Here’s how you can get rid – quickly disable Windows Update Delivery Optimization:
Step 1: Launch Settings (Windows+1) and head into the Windows Update settings option.
Step 2: Click on Advanced options.
Step 3: Select the Choose how updates are delivered option.
Step 4: Right from there, turn the toggle to off, as shown in the screenshot below.
Theoretically, the Windows Upadte Delivery Optimization (WUDO) feature is actually extremely clever and innovative and will essentially provide some benefit to users. With that said, it is entirely possible for a user’s Internet connection to be throttled and interrupted at busy periods and having Microsoft consume bandwidth ultimately in stealth could definitely contribute to this. Why then it needs to be toggled off for good.

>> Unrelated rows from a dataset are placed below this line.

(* ===== verification/Signals.v ===== *)
(** * The daemon's signals (src/daemon.rs)

    [ctrlc_handler] and [signal_handler], with the cells of the flags that the
    calls of [run_daemon] make and the signals that arrive between any two
    steps.  The instance of [Threads] is what the daemon's loop reads its flag
    through. *)

From S2P Require Import Prelude Daemon.

(** ** Definitions *)

Inductive signal := SIGTERM | SIGINT.
Inductive disposition := SigDefault | SigHandler.

(** The statics [ONCE] and [HANDLER], the dispositions, and the atomic flags
    allocated so far; a handler is the flag its closure stores to. *)
Record Process := {
  once : bool;
  HANDLER : option nat;
  on_term : disposition;
  on_int : disposition;
  cells : list bool;
  killed : bool;
}.

Definition fresh_process : Process :=
  {| once := false; HANDLER := None; on_term := SigDefault; on_int := SigDefault; cells := []; killed := false |}.

Definition with_cells (cs : list bool) (p : Process) : Process :=
  {| once := once p; HANDLER := HANDLER p; on_term := on_term p; on_int := on_int p; cells := cs; killed := killed p |}.

(** [Arc::new(AtomicBool::new(true))] *)
Definition new_flag (p : Process) : nat * Process := (length (cells p), with_cells (cells p ++ [true]) p).

(** The closure [run_daemon] passes. *)
Definition store_false (flag : nat) (p : Process) : Process := with_cells (<[flag := false]> (cells p)) p.

Definition signal_handler (p : Process) : Process :=
  match HANDLER p with
  | Some handler => store_false handler p
  | None => p
  end.

(** The arrival of a signal; by default both end the process. *)
Definition deliver (p : Process) (s : signal) : Process :=
  if killed p then p
  else match (match s with SIGTERM => on_term p | SIGINT => on_int p end) with
       | SigDefault => {| once := once p; HANDLER := HANDLER p; on_term := on_term p; on_int := on_int p;
                          cells := cells p; killed := true |}
       | SigHandler => signal_handler p
       end.
Definition deliver_all (p : Process) (ss : list signal) : Process := foldl deliver p ss.

(** The steps of the closure given to [call_once]. *)
Definition set_once (p : Process) : Process :=
  {| once := true; HANDLER := HANDLER p; on_term := on_term p; on_int := on_int p; cells := cells p; killed := killed p |}.
Definition set_handler (flag : nat) (p : Process) : Process :=
  {| once := once p; HANDLER := Some flag; on_term := on_term p; on_int := on_int p; cells := cells p; killed := killed p |}.
Definition libc_signal (s : signal) (p : Process) : Process :=
  match s with
  | SIGTERM => {| once := once p; HANDLER := HANDLER p; on_term := SigHandler; on_int := on_int p; cells := cells p; killed := killed p |}
  | SIGINT => {| once := once p; HANDLER := HANDLER p; on_term := on_term p; on_int := SigHandler; cells := cells p; killed := killed p |}
  end.

(** [ctrlc_handler], with the signals that arrive after each of its three
    steps. *)
Definition ctrlc_handler (s1 s2 s3 : list signal) (flag : nat) (p : Process) : Process :=
  if once p then deliver_all p (s1 ++ s2 ++ s3)
  else
    let p := deliver_all (set_handler flag (set_once p)) s1 in
    let p := deliver_all (libc_signal SIGTERM p) s2 in
    deliver_all (libc_signal SIGINT p) s3.

(** A process in [run_daemon], with the signals that arrive during the
    installation and before each load of the flag. *)
Record Signalled := {
  proc : Process;
  flag : nat;
  arriving : list (list signal);
}.

#[export] Instance signal_threads : Threads Signalled := {|
  install_handler := λ w,
    let '(f, p) := new_flag (proc w) in
    {| proc := ctrlc_handler (nth 0 (arriving w) []) (nth 1 (arriving w) []) (nth 2 (arriving w) []) f p;
       flag := f; arriving := drop 3 (arriving w) |};
  load_running := λ w,
    let p := deliver_all (proc w) (hd [] (arriving w)) in
    (nth (flag w) (cells p) false, {| proc := p; flag := flag w; arriving := tail (arriving w) |});
  thread_finished := λ w, (false, w);
|}.

(** The first [n] loads. *)
Fixpoint loads (n : nat) (w : Signalled) : list bool * Signalled :=
  match n with
  | O => ([], w)
  | S n => let '(b, w) := load_running w in let '(bs, w) := loads n w in (b :: bs, w)
  end.

(** ** Facts *)

Definition is_nil {A} (l : list A) : bool := match l with [] => true | _ => false end.

Definition caught (p : Process) (s : signal) : bool :=
  match (match s with SIGTERM => on_term p | SIGINT => on_int p end) with SigDefault => false | SigHandler => true end.

Lemma with_cells_id p : with_cells (cells p) p = p.
Proof. by destruct p. Qed.

Lemma deliver_all_killed p ss : killed p = true -> deliver_all p ss = p.
Proof.
  intros Hk. induction ss as [|s ss IH]; [done|]. cbn [deliver_all foldl]. unfold deliver at 2. by rewrite Hk.
Qed.

(** A batch of signals that are all handled stores to the handler's flag and
    does nothing else; any other batch ends the process. *)
Lemma deliver_all_spec f p ss :
  HANDLER p = Some f -> killed p = false ->
  if forallb (caught p) ss
  then deliver_all p ss = with_cells (if is_nil ss then cells p else <[f := false]> (cells p)) p
  else killed (deliver_all p ss) = true.
Proof.
  intros Hh. revert p Hh. induction ss as [|s ss IH]; intros p Hh Hk; [by cbn; rewrite with_cells_id|].
  cbn [deliver_all foldl is_nil forallb]. fold (deliver_all (deliver p s) ss).
  unfold deliver, caught at 1. rewrite Hk.
  destruct (match s with SIGTERM => on_term p | SIGINT => on_int p end); cbn [andb].
  - by rewrite deliver_all_killed.
  - unfold signal_handler. rewrite Hh. specialize (IH (store_false f p) Hh Hk).
    change (caught (store_false f p)) with (caught p) in IH. destruct (forallb (caught p) ss); [|done].
    rewrite IH. unfold store_false. cbn [with_cells cells]. destruct ss; [done|]. cbn [is_nil].
    by rewrite list_insert_insert_eq.
Qed.

(** With the handler in place. *)
Record installed (f : nat) (p : Process) : Prop := {
  i_once : once p = true;
  i_handler : HANDLER p = Some f;
  i_term : on_term p = SigHandler;
  i_int : on_int p = SigHandler;
  i_alive : killed p = false;
}.

Lemma installed_cells f p cs : installed f p -> installed f (with_cells cs p).
Proof. intros []. by split. Qed.

Lemma deliver_all_installed f p ss :
  installed f p -> deliver_all p ss = with_cells (if is_nil ss then cells p else <[f := false]> (cells p)) p.
Proof.
  intros [Ho Hh Ht Hi Hk]. pose proof (deliver_all_spec f p ss Hh Hk) as Hd.
  replace (forallb (caught p) ss) with true in Hd; [done|]. symmetry. apply forallb_forall. intros s _.
  unfold caught. rewrite Ht, Hi. by destruct s.
Qed.

(** The installation: it survives exactly the signals that come after their
    dispositions are set, and forgets none of them. *)
Lemma ctrlc_handler_first s1 s2 s3 f p :
  once p = false -> killed p = false -> HANDLER p = None -> on_term p = SigDefault -> on_int p = SigDefault ->
  let p' := ctrlc_handler s1 s2 s3 f p in
  if is_nil s1 && forallb (λ s, match s with SIGTERM => true | SIGINT => false end) s2
  then installed f p' /\ cells p' = if is_nil (s2 ++ s3) then cells p else <[f := false]> (cells p)
  else killed p' = true.
Proof.
  intros Ho Hk Hh Ht Hi p'. subst p'. unfold ctrlc_handler. rewrite Ho.
  pose proof (deliver_all_spec f (set_handler f (set_once p)) s1 eq_refl Hk) as H1.
  destruct s1 as [|s s1]; cbn [is_nil andb forallb] in *.
  2: { assert (caught (set_handler f (set_once p)) s = false) as Hc
         by (unfold caught; cbn [set_handler set_once on_term on_int]; rewrite Ht, Hi; by destruct s).
       rewrite Hc in H1. cbn [andb] in H1. rewrite (deliver_all_killed (libc_signal SIGTERM _)) by exact H1.
       rewrite deliver_all_killed by exact H1. exact H1. }
  rewrite H1, with_cells_id. set (p1 := libc_signal SIGTERM (set_handler f (set_once p))).
  pose proof (deliver_all_spec f p1 s2 eq_refl Hk) as H2.
  assert (forallb (λ s, match s with SIGTERM => true | SIGINT => false end) s2 = forallb (caught p1) s2) as ->.
  { clear H2. induction s2 as [|s s2 IH]; [done|]. cbn [forallb]. rewrite IH. f_equal. unfold caught, p1.
    cbn [libc_signal set_handler set_once on_term on_int]. rewrite Hi. by destruct s. }
  destruct (forallb (caught p1) s2); [|rewrite deliver_all_killed by exact H2; exact H2].
  rewrite H2. set (c2 := if is_nil s2 then _ else _).
  assert (installed f (libc_signal SIGINT (with_cells c2 p1))) as Hin by by split.
  rewrite (deliver_all_installed f) by exact Hin. split; [by apply installed_cells|].
  cbn [with_cells cells libc_signal]. subst c2 p1. cbn [libc_signal set_handler set_once cells].
  destruct s2, s3; cbn [is_nil app]; try done. by rewrite list_insert_insert_eq.
Qed.

(** What a load sees of the signals that have arrived. *)
Lemma nth_batch f g (ss : list signal) cs :
  (g < length cs)%nat ->
  nth g (if is_nil ss then cs else <[f := false]> cs) false
  = nth g cs false && (negb (g =? f)%nat || is_nil ss).
Proof.
  intros Hg. destruct (is_nil ss) eqn:E; [by rewrite orb_true_r, andb_true_r|]. rewrite !nth_lookup.
  destruct (Nat.eqb_spec g f) as [->|Hne]; cbn [negb orb].
  - rewrite list_lookup_insert_eq by done. by rewrite andb_false_r.
  - rewrite list_lookup_insert_ne by congruence. by rewrite andb_true_r.
Qed.

Lemma is_nil_app {A} (l k : list A) : is_nil (l ++ k) = is_nil l && is_nil k.
Proof. by destruct l. Qed.

Lemma loads_installed n w i f :
  installed f (proc w) -> (flag w < length (cells (proc w)))%nat -> (i < n)%nat ->
  (loads n w).1 !! i = Some (nth (flag w) (cells (proc w)) false
    && (negb (flag w =? f)%nat || is_nil (concat (take (S i) (arriving w))))).
Proof.
  revert w i. induction n as [|n IH]; intros [p g ss] i Hi Hg Hn; [lia|]. cbn [proc flag arriving] in *.
  cbn [loads load_running signal_threads proc flag arriving].
  set (p1 := deliver_all p (hd [] ss)).
  assert (p1 = with_cells (if is_nil (hd [] ss) then cells p else <[f := false]> (cells p)) p) as Hp1
    by (by apply deliver_all_installed).
  assert (length (cells p1) = length (cells p)) as Hl
    by (rewrite Hp1; cbn; destruct (is_nil _); by rewrite ?length_insert).
  assert (nth g (cells p1) false = nth g (cells p) false && (negb (g =? f)%nat || is_nil (hd [] ss))) as Hv
    by (rewrite Hp1; cbn [with_cells cells]; by apply nth_batch).
  specialize (IH {| proc := p1; flag := g; arriving := tail ss |}).
  destruct (loads n _) as [bs w'] eqn:E. cbn [fst] in *. destruct i as [|i]; cbn [lookup list_lookup].
  - rewrite Hv. destruct ss as [|s ss]; [done|]. cbn [hd take concat]. by rewrite take_0, app_nil_r.
  - change (list_lookup i bs) with (bs !! i).
    rewrite IH; cbn [proc flag arriving]; [|rewrite Hp1; by apply installed_cells|by rewrite Hl|lia].
    f_equal. rewrite Hv. destruct ss as [|s ss]; [by cbn; rewrite !orb_true_r, !andb_true_r|].
    cbn [hd tail]. rewrite (firstn_cons (S i)). cbn [concat]. rewrite is_nil_app.
    destruct (nth g (cells p) false), (negb (g =? f)%nat), (is_nil s); by rewrite ?andb_true_r.
Qed.

(** ** Properties *)

(** C27: the first daemon of a process and its signals.  A signal that comes
    before its disposition is set ends the process: any before the first
    [signal] call, SIGINT before the second.  Otherwise no signal is lost,
    even one that comes during the installation: the flag reads true until
    the first arrival and false at every load from then on. *)
Theorem first_daemon_hears (p : Process) (g n : nat) (s1 s2 s3 : list signal) (ss : list (list signal)) :
  once p = false -> killed p = false -> HANDLER p = None -> on_term p = SigDefault -> on_int p = SigDefault ->
  let w := install_handler {| proc := p; flag := g; arriving := s1 :: s2 :: s3 :: ss |} in
  if is_nil s1 && forallb (λ s, match s with SIGTERM => true | SIGINT => false end) s2
  then killed (proc w) = false
       /\ forall i, (i < n)%nat -> (loads n w).1 !! i = Some (is_nil (concat (s2 :: s3 :: take (S i) ss)))
  else killed (proc w) = true.
Proof.
  intros Ho Hk Hh Ht Hi w. cbn [install_handler signal_threads new_flag proc arriving nth drop] in w.
  set (f := length (cells p)) in w. set (q := with_cells (cells p ++ [true]) p) in w.
  pose proof (ctrlc_handler_first s1 s2 s3 f q Ho Hk Hh Ht Hi) as Hc. cbv zeta in Hc.
  destruct (_ && _); [|exact Hc]. destruct Hc as [Hin Hc]. split; [by destruct Hin|]. intros i Hn.
  assert (f < length (cells q))%nat as Hf by (unfold q; cbn [with_cells cells]; rewrite length_app; simpl; lia).
  rewrite (loads_installed n w i f) by (exact Hin || exact Hn || (cbn [w proc flag]; rewrite Hc;
    destruct (is_nil _); by rewrite ?length_insert)).
  cbn [w proc flag arriving]. rewrite Hc, nth_batch, Nat.eqb_refl by exact Hf.
  assert (nth f (cells q) false = true) as ->
    by (unfold q, f; cbn [with_cells cells]; by rewrite app_nth2, Nat.sub_diag by lia).
  cbn [negb orb andb concat]. by rewrite !is_nil_app, andb_assoc.
Qed.

(** A second call of [run_daemon] in the same process installs nothing,
    because of [ONCE]: no signal ever clears its flag, while the first
    call's flag, which nobody reads any more, is cleared. *)
Theorem second_daemon_deaf (p : Process) (f g n : nat) (arriving : list (list signal)) :
  installed f p -> (f < length (cells p))%nat ->
  let w := install_handler {| proc := p; flag := g; arriving := arriving |} in
  (forall i, (i < n)%nat -> (loads n w).1 !! i = Some true)
  /\ (concat (take 3 arriving) <> [] -> cells (proc w) !! f = Some false).
Proof.
  intros Hin Hf w. cbn [install_handler signal_threads new_flag proc Signals.arriving] in w.
  set (q := with_cells (cells p ++ [true]) p) in w. set (s := concat (take 3 arriving)).
  assert (ctrlc_handler (nth 0 arriving []) (nth 1 arriving []) (nth 2 arriving []) (length (cells p)) q
          = with_cells (if is_nil s then cells q else <[f := false]> (cells q)) q) as Hc.
  { unfold ctrlc_handler. rewrite (i_once f q) by (by apply installed_cells).
    assert (nth 0 arriving [] ++ nth 1 arriving [] ++ nth 2 arriving [] = s) as ->
      by (subst s; destruct arriving as [|? [|? [|? ?]]]; cbn; by rewrite ?app_nil_r).
    apply deliver_all_installed. by apply installed_cells. }
  assert (length (cells q) = S (length (cells p))) as Hl
    by (unfold q; cbn [with_cells cells]; rewrite length_app; simpl; lia).
  split.
  - intros i Hn.
    assert (length (cells p) < length (cells (proc w)))%nat as Hw
      by (cbn [w proc]; rewrite Hc; cbn [with_cells cells]; destruct (is_nil s); rewrite ?length_insert; lia).
    rewrite (loads_installed n w i f); cbn [w proc flag]; try done;
      [|rewrite Hc; apply installed_cells; by apply installed_cells].
    rewrite Hc. cbn [with_cells cells]. rewrite nth_batch by lia.
    rewrite (proj2 (Nat.eqb_neq (length (cells p)) f)) by lia. cbn [negb orb].
    unfold q. cbn [with_cells cells]. by rewrite app_nth2, Nat.sub_diag by lia.
  - intros Hne. cbn [w proc]. rewrite Hc. cbn [with_cells cells].
    destruct s as [|x s']; [done|]. cbn [is_nil]. apply list_lookup_insert_eq. lia.
Qed.

(** ** Witnesses *)

Lemma first_daemon_hears_witness :
  (loads 3 (install_handler {| proc := fresh_process; flag := 0; arriving := [[]; []; []; []; [SIGTERM]; []] |})).1 !! 2%nat
  = Some false.
Proof.
  destruct (first_daemon_hears fresh_process 0 3 [] [] [] [[]; [SIGTERM]; []] eq_refl eq_refl eq_refl eq_refl eq_refl)
    as [_ H].
  rewrite (H 2%nat) by lia. reflexivity.
Defined.

Lemma second_daemon_deaf_witness :
  (loads 2 (install_handler
     {| proc := {| once := true; HANDLER := Some 0%nat; on_term := SigHandler; on_int := SigHandler;
                   cells := [true]; killed := false |};
        flag := 0; arriving := [[]; [SIGINT]; []; [SIGTERM]; [SIGTERM]] |})).1 !! 1%nat = Some true.
Proof.
  apply (second_daemon_deaf {| once := true; HANDLER := Some 0%nat; on_term := SigHandler; on_int := SigHandler;
                               cells := [true]; killed := false |} 0 0 2
           [[]; [SIGINT]; []; [SIGTERM]; [SIGTERM]]).
  - by split.
  - simpl. lia.
  - lia.
Defined.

The newly introduced WUDO inclusion doesn’t noticeably slow down an Internet connection, and that it used a “limited portion” of idle bandwidth to perform its duties. Finally, You can disable WUDO, but the option is buried in the settings menu for Windows Update under ‘advanced options’ then ‘choose how updates are received.’
If you’ve got limited amounts of upload or download bandwidth, it’s worth checking if this feature is enabled for you. Microsoft says that the feature “helps people get updates and apps more quickly if they have a limited or unreliable Internet connection”.